Étude La coloration par la myélopéroxidase améliore le diagnostic des maladies du sang

La coloration par myélopéroxidase (MPO), également connue sous le nom de coloration par peroxidase leucocytaire (POX), est une méthode de coloration cytochimique largement utilisée.cette technique détecte l' activité de la peroxidase intracellulaire pour aider au diagnostic des troubles hématologiques, en particulier dans la classification de la leucémie.

La coloration MPO repose sur la réaction catalytique de la peroxydase intracellulaire.

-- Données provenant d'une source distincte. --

Lemma details_back e : http_status (se_Status e) ->
  errorDetailsFromTrailer (Some (details_json e)) =
  Some (mkServiceError (se_Status e) (se_ErrorCode e) (se_Message e)
          (match se_FieldErrors e with Some fe => if decide (fe = ∅) then None else Some fe | None => None end)).
Proof.
  intros Hs. unfold errorDetailsFromTrailer, unmarshal_struct, details_json. pose proof details_members as Hm. cbv zeta in Hm.
  rewrite !fold_left_app. cbn [fold_left].
  edestruct Hm as (-> & _). rewrite into_uint16_back by done. edestruct Hm as (_ & -> & _). cbn [into_string snd].
  assert (Hmsg : fold_left details_step (optional_member "message" (JStr <$> se_Message e))
    (mkServiceError (se_Status e) (se_ErrorCode e) None None, false) =
    (mkServiceError (se_Status e) (se_ErrorCode e) (se_Message e) None, false)) by (by destruct (se_Message e)).
  rewrite Hmsg. destruct (se_FieldErrors e) as [fe|]; [|done]. destruct (sorted_members fe) as [|p l] eqn:Hfe.
  - apply sorted_members_nil in Hfe as ->. cbn [fold_left]. by rewrite decide_True.
  - cbn [fold_left]. edestruct Hm as (_ & _ & _ & ->). rewrite <- Hfe, into_field_errors_all. change (default ∅ None) with (∅ : FieldErrors).
    rewrite (fold_left_insert_perm _ fe (sorted_members_perm fe)). cbv iota beta. rewrite decide_False; [done|].
    intros ->. pose proof (sorted_members_perm (∅ : FieldErrors)) as Hp. rewrite Hfe, map_to_list_empty in Hp. by apply Permutation_nil_r in Hp.
Qed.

Lemma refusal_roundtrip e : http_status (se_Status e) -> statusToServiceErr (errorToStatus e) = restored e.
Proof.
  intros Hs. unfold statusToServiceErr, errorToStatus. cbn [ge_Details]. rewrite details_back by done. unfold restored.
  destruct e as [s c m [fe|]]; cbn [se_FieldErrors se_Status se_ErrorCode se_Message]; [|by destruct m].
  destruct (decide (fe = ∅)); [by destruct m|done].
Qed.
Definition MarshalEnvelope (b : ErrorBody) : json :=
  JObj [("error", JObj ([("code", JStr (eb_Code b)); ("message", JStr (eb_Message b))] ++ field_errors_member (eb_FieldErrors b)))].

(** A response: its status and the document of its body. *)
Record Response : Type := mkResponse { rs_Status : Z; rs_Body : json }.

Definition ServiceErrorResponse (status : Z) (errorCode message : string) (fieldErrors : option FieldErrors) : Response :=
  mkResponse status (MarshalEnvelope (BuildServiceError status errorCode message fieldErrors)).

Definition InternalErrorResponse : Response :=
  mkResponse 500 (JObj [("error", JObj [("code", JStr "internal_error"); ("message", JStr "Internal server error.")])]).

(** ** errors.go *)

Definition writeServiceError := ServiceErrorResponse.
Definition writeInternalError (_ : error) : Response := InternalErrorResponse.

Definition writeRouterUnavailable (e : RouterFailure) : Response :=
  match e with
  | RouterError (ErrTenantSuspended | ErrTenantExpired) _ => writeServiceError 403 "tenant_unavailable" "" None
  | RouterError (ErrTenantMigrating | ErrTenantProvisioning) _ => writeServiceError 503 "tenant_unavailable" "" None
  | RouterError ErrTenantDeleted _ => writeServiceError 404 "tenant_not_found" "" None
  | RouterError ErrInvalidSchemaName _ | OtherFailure _ => writeInternalError (failure_text e)
  end.

Definition writeCrudServiceError (e : ServiceError) : Response :=
  writeServiceError (se_Status e) (se_ErrorCode e) (default "" (se_Message e)) (se_FieldErrors e).

(** authError.respond. *)
Definition auth_respond (e : authError) : Response :=
  let body code message := JObj [("error", JObj [("code", JStr code); ("message", JStr message)])] in
  match e with
  | Unauthorized m => mkResponse 401 (body "unauthorized" m)
  | ForbiddenError m => mkResponse 403 (body "forbidden" m)
  end.

(** ** The list query *)

Definition reservedQueryKeys : list string := ["limit"; "sort"; "cursor"; "listView"; "jql"].

Definition Values : Type := list (string * list string).

Definition firstValue (values : Values) (key : string) : string :=
  match List.find (fun kv => String.eqb kv.1 key) values with
  | Some (_, v :: _) => v
  | _ => ""
  end.

(** A value given and not empty. *)
Definition given (values : Values) (key : string) : option string :=
  let v := firstValue values key in if String.eqb v "" then None else Some v.

Definition filter_of (kv : string * list string) : list (string * string) :=
  if bool_decide (kv.1 ∈ reservedQueryKeys) then [] else match kv.2 with [] => [] | v :: _ => [(kv.1, v)] end.

Section ListQuery.
Context `{!CursorText}.
(** The order in which the entries of the map come. *)
Variable range : Values -> Values.

Definition parseListInput (values : Values) : Response + ListInput :=
  let build limit :=
    inr (mkListInput limit (given values "sort") (flat_map filter_of (range values)) (decode_text <$> given values "cursor")
           (given values "listView") (given values "jql")) in
  match given values "limit" with
  | None => build 30%Z
  | Some raw =>
    match ParseInt raw 64 with
    | Some n => if (n <=? 0)%Z || (200 <? n)%Z then inl (writeServiceError 400 "validation_failed" limit_error None) else build n
    | None => inl (writeServiceError 400 "validation_failed" limit_error None)
    end
  end.
End ListQuery.

(** ** Bodies *)

Definition into_object (cur : option JsonObject * bool) (v : json) : option JsonObject * bool :=
  match v with
  | JObj l => (Some (map_of_members l ∪ default ∅ cur.1), cur.2)
  | JNull => (None, cur.2)
  | _ => (cur.1, true)
  end.

(** recordBody, updateBody, deleteBody and transitionBody: a body without one of the
    members ignores it. *)
Record recordBody : Type := mkBody { rb_Version : Z; rb_Data : option JsonObject; rb_Reason : option string }.

Definition body_step (version data : bool) (st : recordBody * bool) (kv : string * json) : recordBody * bool :=
  let '(mkBody v d r, bad) := st in
  if version && key_matches "version" kv.1 then let '(v, bad) := into_int32 (v, bad) kv.2 in (mkBody v d r, bad)
  else if data && key_matches "data" kv.1 then let '(d, bad) := into_object (d, bad) kv.2 in (mkBody v d r, bad)
  else if key_matches "reason" kv.1 then let '(r, bad) := into_pointer (r, bad) kv.2 in (mkBody v d r, bad)
  else st.

Definition decode_body (version data : bool) (body : option json) : option recordBody :=
  unmarshal_struct (mkBody 0 None None) (body_step version data) body.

Cette enzyme décompose les oxydes pour produire de l'oxygène, qui réagit ensuite avec l'iodure de potassium pour former de l'iode.L' iode se combine avec le colorant Wright-Giemsa, créant des granules colorés dans le cytoplasme qui révèlent la distribution de la peroxidase sous microscopie.permettant de les distinguer par la coloration MPO.

La coloration standard MPO nécessite des kits de réactifs spécialisés pour assurer la précision et la fiabilité.

• Solution A: solution d'éosine- Un colorant acide qui tache le cytoplasme en rouge ou rose
• Solution B: Azure II- Un colorant de base qui teint les noyaux en bleu ou violet
• Solution C: tampon PBS au iodure de potassium- Contient le substrat de réaction de la peroxydase et maintient la stabilité du pH
• Solution D: teinture Wright-Giemsa- Une teinture à double usage qui améliore la morphologie cellulaire

Les kits sont disponibles en différentes tailles (configurations de 5 tests, 20 tests et 100 tests) pour répondre à différents besoins de laboratoire.

1. Préparation de la solution de travail: Mélanger la solution C avec la solution D (généralement 1,0 ml: 250 μl).
2. Fixation de l'émail: Fixer des frottements préparés de moelle osseuse ou de sang avec du méthanol ou de l'éthanol pendant 5 à 10 minutes.
3. La teinture: Immerger les frottements fixes dans une solution de travail pendant 5 à 10 minutes, en contrôlant la température et l'humidité.
4. Rincage: Laver doucement avec de l'eau distillée ou du tampon PBS pour éliminer l'excès de tache.
5. Contre-coloration(facultatif): utiliser de l'hématoxyline pour améliorer le contraste nucléaire.
6. Séchage: Séchez à l'air ou utilisez un séchoir.
7. Microscopie: Examiner les frottements colorés pour évaluer l' activité et la distribution de la peroxidase.

L'interprétation des résultats nécessite une expertise spécialisée.

• Réaction positive: granules cytoplasmiques de couleur rouge-brun à bleu foncé (faible contre forte positivité).
• Réaction négative: Cytoplasme bleu sans granulés et noyaux uniformément violet-rouges.
• Les éosinophiles: présentent une coloration bleu foncé intense, parfois avec des cristaux en forme d' aiguille extracellulaire.

• Classification de la leucémie: Distingue la leucémie myéloïde (MPO-positive) de la leucémie lymphoïde (MPO-négative), guidant les décisions de traitement.
• Diagnostic de leucémie myéloïde aiguë: Confirme l'origine myéloïde et aide à définir le sous-type, avec des taux de positivité variables indiquant différents sous-types de LMA.
• Évaluation du syndrome myélodysplasique: Évalue la maturation et la différenciation cellulaires, avec des modèles MPO anormaux suggérant un MDS.
• Autres troubles hématologiques: Utile dans le diagnostic de la leucémie myéloïde chronique et de la myélofibrose.

• Qualité du réactif et conditions de stockage
• Respect strict du protocole
• Préparation correcte du frottis
• Durée optimale de coloration
• Évaluation microscopique par un spécialiste par un pathologiste

Les progrès technologiques continuent d'améliorer la coloration des MPO. L'immunohistochimie combine maintenant les MPO avec des marqueurs immunitaires pour une plus grande précision, tandis que la cytométrie de flux permet une détection quantitative des MPO.Comme cette méthode cytochimique classique évolue, elle promet d'apporter une contribution encore plus importante au diagnostic et au traitement hématologiques.